== Exercise instructions ==
Restrict the output to the lines below starting at the one that contains "rewrite (he_nc _ _ _ _ _ Hh), Hnone." and ending at the one that contains "(** The buffer", and restate them word for word, both ends included.

== The records ==
# # # # # # #

Lemma here_temp_buf k (Q : option nbuf -> hs HS CS W -> Prop) s n p st ob :
  here s n p st ob -> 0 <= k ->
  (forall mem s', zlen mem = k -> here s' n p st ob -> Q (Some (NBuf mem 0 0)) s') -> wp (create_temp_buf k) Q s.
Proof.
  intros Hh Hk HQ. unfold create_temp_buf. hs_step. eapply here_alloc; [exact Hh|]. intros s1 H1.
  hs_step. eapply here_palloc; [exact H1|done|]. intros mem s2 Hm H2. hs_step. by apply HQ.
Qed.

Lemma here_handlers (Q : unit -> hs HS CS W -> Prop) s n p st ob :
  here s n p st ob -> (forall s', here s' n p st ob -> Q tt s') -> wp set_handshake_handlers Q s.
Proof.
  intros Hh HQ. unfold set_handshake_handlers. hs_step. eapply here_on_read; [done|exact Hh|].
  intros s1 H1. by eapply here_on_write.
Qed.

(** ** Reading what has come in *)

Lemma here_size_loop fuel a b (Q : list Z + Z * Z * list Z -> hs HS CS W -> Prop) s n p st ob :
  here s n p (a :: b :: st) ob ->
  (forall s', here s' n p st ob -> is_byte a -> is_byte b -> Q (inl [a; b]) s') ->
  wp (read_size_loop (S fuel) 0 2 [0; 0]) Q s.
Proof.
  intros Hh HQ. cbn [read_size_loop]. hs_step. eapply here_on_read; [done|exact Hh|]. intros s1 H1.
  hs_step. eapply (here_recv 2 _ _ _ _ _ _ [a; b] st); [exact H1|done..|]. intros s2 H2 Hok.
  change (0 <? 2) with true. cbv iota. hs_step. eapply wp_mderef; [reflexivity|].
  change (u8 (2 - 2) =? 0) with true. cbv iota. hs_step.
  apply Forall_cons_1 in Hok as [Ha [Hb _]%Forall_cons_1]. by apply HQ.
Qed.

(** No length has been read yet. *)
Definition no_length (LF : LenField HS CS) n : Prop :=
  lf_reading n = false /\ lf_size n = NGX_NSOC_SIZE_UNSET.

Lemma here_len (LF : LenField HS CS) k (Q : Z -> hs HS CS W -> Prop) s n p st ob :
  here s n p (be16 k ++ st) ob -> 0 <= k < 65536 -> lf_reading n = false ->
  (forall s', here s' (lf_set_reading false (lf_set_size k n)) p st ob -> Q NGX_OK s') ->
  wp (read_len LF) Q s.
Proof.
  intros Hh Hk Hrd HQ. unfold read_len. do 2 hs_step. rewrite (he_nc _ _ _ _ _ Hh), Hrd. cbn [negb].
  do 2 hs_step. eapply here_on_nc; [exact Hh|]. intros s1 H1.
  eapply here_size_loop; [exact H1|]. intros s2 H2 Ha Hb.
  hs_step. eapply wp_mderef; [reflexivity|]. hs_step. eapply wp_mderef; [reflexivity|].
  rewrite (dec16_be16 k Hk). hs_step. eapply here_on_nc; [exact H2|]. intros s3 H3. hs_step.
  apply HQ. replace (lf_set_reading false (lf_set_size k n)) with
    (lf_set_size k (lf_set_reading false (lf_set_size NGX_NSOC_SIZE_UNSET n))); [done|].
  by rewrite !lf_comm, lf_set_set.
Qed.

Lemma here_data size bs (Q : Z -> hs HS CS W -> Prop) s n p st ob :
  here s n p (bs ++ st) ob -> zlen bs = size -> 0 < size -> buf n = None ->
  (forall s', here s' (n <| buf := Some (NBuf bs 0 size) |>) p st ob -> bytes_ok bs -> Q size s') ->
  wp (ngx_nsoc_read_handshake_data size) Q s.
Proof.
  intros Hh Hl Hpos Hnone HQ. unfold ngx_nsoc_read_handshake_data. do 2 hs_step.
  rewrite (he_nc _ _ _ _ _ Hh), Hnone. hs_step. eapply here_temp_buf; [exact Hh|lia|]. intros mem s1 Hm H1.
  hs_step. eapply here_on_nc; [exact H1|]. intros s2 H2. cbn [b_mem b_last b_pos]. cbn zeta.
  rewrite Hm, Z.sub_0_r, (proj2 (Z.eqb_neq size 0)) by lia. do 2 hs_step.
  rewrite (proj2 (he_live _ _ _ _ _ H2)). hs_step. eapply here_on_read; [done|exact H2|]. intros s3 H3.
  hs_step. eapply here_recv; [exact H3|done|done|lia|]. intros s4 H4 Hok.
  rewrite (proj2 (Z.leb_le 0 size)) by lia. hs_step. eapply (wp_mderef _ bs).
  { pose proof (store_app [] mem [] bs) as Hst. rewrite !app_nil_r in Hst. apply Hst. lia. }
  hs_step. eapply here_on_nc; [exact H4|]. intros s5 H5. hs_step.
  eapply here_del_read_timer; [exact H5|]. intros s6 H6. hs_step. by apply HQ.
Qed.

(** The buffer after a part was read: an empty part is not read at all. *)
Definition part_buf (bs : list Z) : option nbuf :=
  match bs with [] => None | _ => Some (NBuf bs 0 (zlen bs)) end.

(** The part of both readers behind the length. *)
Lemma here_payload size bs (after : Z -> M (hs HS CS W) Z) (Q : Z -> hs HS CS W -> Prop) s n p st ob :
  here s n p (bs ++ st) ob -> zlen bs = size -> buf n = None ->
  (forall s', here s' (n <| buf := part_buf bs |>) p st ob -> bytes_ok bs -> Q size s') ->
  wp (r ← (if negb (size =? 0) then ngx_nsoc_read_handshake_data size else mret 0);
      if 0 <=? r then read_complete r size else after r) Q s.
Proof.
  intros Hh Hl Hnone HQ. hs_step. destruct bs as [|x bs].
  - change (zlen (@nil Z)) with 0 in Hl. subst size. change (negb (0 =? 0)) with false. cbv iota. hs_step.
    change (0 <=? 0) with true. cbv iota. apply wp_read_complete; [lia|]. intros _. apply HQ; [|constructor].
    destruct Hh. split; try done. by destruct n; cbn in *; subst.
  - assert (Hpos : 0 < size) by (rewrite zlen_cons in Hl; pose proof (zlen_nonneg bs); lia).
    rewrite (proj2 (Z.eqb_neq size 0)) by lia. cbn [negb].
    eapply here_data; [exact Hh|done|done|done|]. intros s1 H1 Hok.
    rewrite (proj2 (Z.leb_le 0 size)) by lia. apply wp_read_complete; [lia|]. intros _.
    apply HQ; [|done]. cbn [part_buf]. by rewrite Hl.
Qed.

Lemma here_negotiation fuel k bs (Q : Z -> hs HS CS W -> Prop) s n p st ob :
  here s n p (be16 k ++ bs ++ st) ob -> zlen bs = k -> 0 <= k < 65536 -> no_length (neg_field HS CS) n -> buf n = None ->
  (forall s', here s' (n <| neg_data_recv_size := k |> <| neg_data_size_reading := false |> <| buf := part_buf bs |>) p st ob ->
     bytes_ok bs -> Q k s') ->
  wp (ngx_nsoc_read_negotiation (S (S fuel)) k) Q s.
Proof.
  intros Hh Hl Hk [Hrd Hsz] Hnone HQ. cbn [ngx_nsoc_read_negotiation]. do 2 hs_step.
  rewrite (he_nc _ _ _ _ _ Hh). cbn in Hrd, Hsz. rewrite Hsz. zlit. cbn [orb]. hs_step.
  eapply here_handlers; [exact Hh|]. intros s1 H1. hs_step.
  rewrite read_negotiation_data_len_generic. eapply here_len; [exact H1|done|done|]. intros s2 H2.
  zlit. cbn [negb]. do 2 hs_step. rewrite (he_nc _ _ _ _ _ H2). cbn [neg_data_recv_size lf_set_reading lf_set_size neg_field].
  change (neg_data_recv_size (lf_set_reading false (lf_set_size k n))) with k. rewrite Z.eqb_refl.
  do 2 hs_step. rewrite (he_nc _ _ _ _ _ H2).
  change (neg_data_recv_size (lf_set_reading false (lf_set_size k n))) with k.
  change (neg_data_size_reading (lf_set_reading false (lf_set_size k n))) with false.
  rewrite (proj2 (Z.eqb_neq k NGX_NSOC_SIZE_UNSET)) by (unfold NGX_NSOC_SIZE_UNSET; lia). cbn [orb].
  by eapply here_payload.
Qed.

# # # # # # #

== Answer section ==
  rewrite (he_nc _ _ _ _ _ Hh), Hnone. hs_step. eapply here_temp_buf; [exact Hh|lia|]. intros mem s1 Hm H1.
  hs_step. eapply here_on_nc; [exact H1|]. intros s2 H2. cbn [b_mem b_last b_pos]. cbn zeta.
  rewrite Hm, Z.sub_0_r, (proj2 (Z.eqb_neq size 0)) by lia. do 2 hs_step.
  rewrite (proj2 (he_live _ _ _ _ _ H2)). hs_step. eapply here_on_read; [done|exact H2|]. intros s3 H3.
  hs_step. eapply here_recv; [exact H3|done|done|lia|]. intros s4 H4 Hok.
  rewrite (proj2 (Z.leb_le 0 size)) by lia. hs_step. eapply (wp_mderef _ bs).
  { pose proof (store_app [] mem [] bs) as Hst. rewrite !app_nil_r in Hst. apply Hst. lia. }
  hs_step. eapply here_on_nc; [exact H4|]. intros s5 H5. hs_step.
  eapply here_del_read_timer; [exact H5|]. intros s6 H6. hs_step. by apply HQ.
Qed.

(** The buffer after a part was read: an empty part is not read at all. *)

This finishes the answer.